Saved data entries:
· · ·

(** * Wordle rule validator: rule compiler, constraint evaluator,
      retrying request executor, paginated collector and word validator

    A shallow embedding of the TypeScript pipeline (the Node mirror of the
    browser flow and the word-list fetch prototype) together with the
    properties its specification states about it.

    Conventions of the embedding.
    - A JavaScript string is a Rocq [string]; the text is taken to be 7-bit
      ASCII, where [toUpperCase], [toLowerCase], [trim] and the regular
      expression classes [\s], [\d], [\b] and [.] have the meaning given
      below.
    - A JavaScript number holding a count, an index or a length is a [nat];
      [parseInt] returns [option Z], [None] standing for [NaN].  The
      embedding follows the source on integers up to 2^53, where
      [parseInt], [n - 1] and the template literal are exact; beyond, the
      source computes with the nearest double (or [Infinity]) where the
      embedding keeps the integer, and a statement about a numeral read
      from a text is made for the integers up to 2^53 ([safeInteger]).
    - A plain object used as a dictionary is a [gmap]; the rule checks are
      conjunctions over all entries, so the enumeration order of the keys
      does not influence any verdict.
    - The network is an explicit parameter: a function from the request to
      the outcome of [fetch].  Functions that write the validation cache
      take the cache and return the new one. *)

From Stdlib Require Import Ascii String ZArith Lia.
From stdpp Require Import base decidable option list gmap strings pretty.

Local Open Scope string_scope.
Local Open Scope list_scope.
Local Open Scope nat_scope.

(** ** JavaScript string primitives *)

Module JS.

Definition code (c : ascii) : nat := nat_of_ascii c.

Definition inRange (lo hi : nat) (c : ascii) : bool :=
  (lo <=? code c)%nat && (code c <=? hi)%nat.

(** [[A-Z]], [[a-z]] and [\d]. *)
Definition isUpper : ascii → bool := inRange 65 90.
Definition isLower : ascii → bool := inRange 97 122.
Definition isDigit : ascii → bool := inRange 48 57.

(** [\s] and the characters removed by [trim]: TAB, LF, VT, FF, CR, SP. *)
Definition isSpace (c : ascii) : bool :=
  inRange 9 13 c || (code c =? 32)%nat.

(** [\w]: the complement decides where [\b] holds. *)
Definition isWordChar (c : ascii) : bool :=
  isUpper c || isLower c || isDigit c || (code c =? 95)%nat.

(** The characters [.] does not match. *)
Definition isLineTerminator (c : ascii) : bool :=
  (code c =? 10)%nat || (code c =? 13)%nat.

Definition upcase (c : ascii) : ascii :=
  if isLower c then ascii_of_nat (code c - 32) else c.

Definition downcase (c : ascii) : ascii :=
  if isUpper c then ascii_of_nat (code c + 32) else c.

Fixpoint mapChars (f : ascii → ascii) (s : string) : string :=
  match s with
  | EmptyString => EmptyString
  | String c s' => String (f c) (mapChars f s')
  end.

(** [s.toUpperCase()] and [s.toLowerCase()]. *)
Definition toUpperCase : string → string := mapChars upcase.
Definition toLowerCase : string → string := mapChars downcase.

(** [s[i]]: [None] is [undefined], the value past the end. *)
Definition charAt (s : string) (i : nat) : option ascii := String.get i s.

(** [s.includes(letter)] for a one-character [letter]. *)
Fixpoint includes (s : string) (letter : ascii) : bool :=
  match s with
  | EmptyString => false
  | String c s' => if decide (c = letter) then true else includes s' letter
  end.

· · ·

Looking at the records above, say how many of their lines include the word "bool", with no other words.

Completed exercise:
8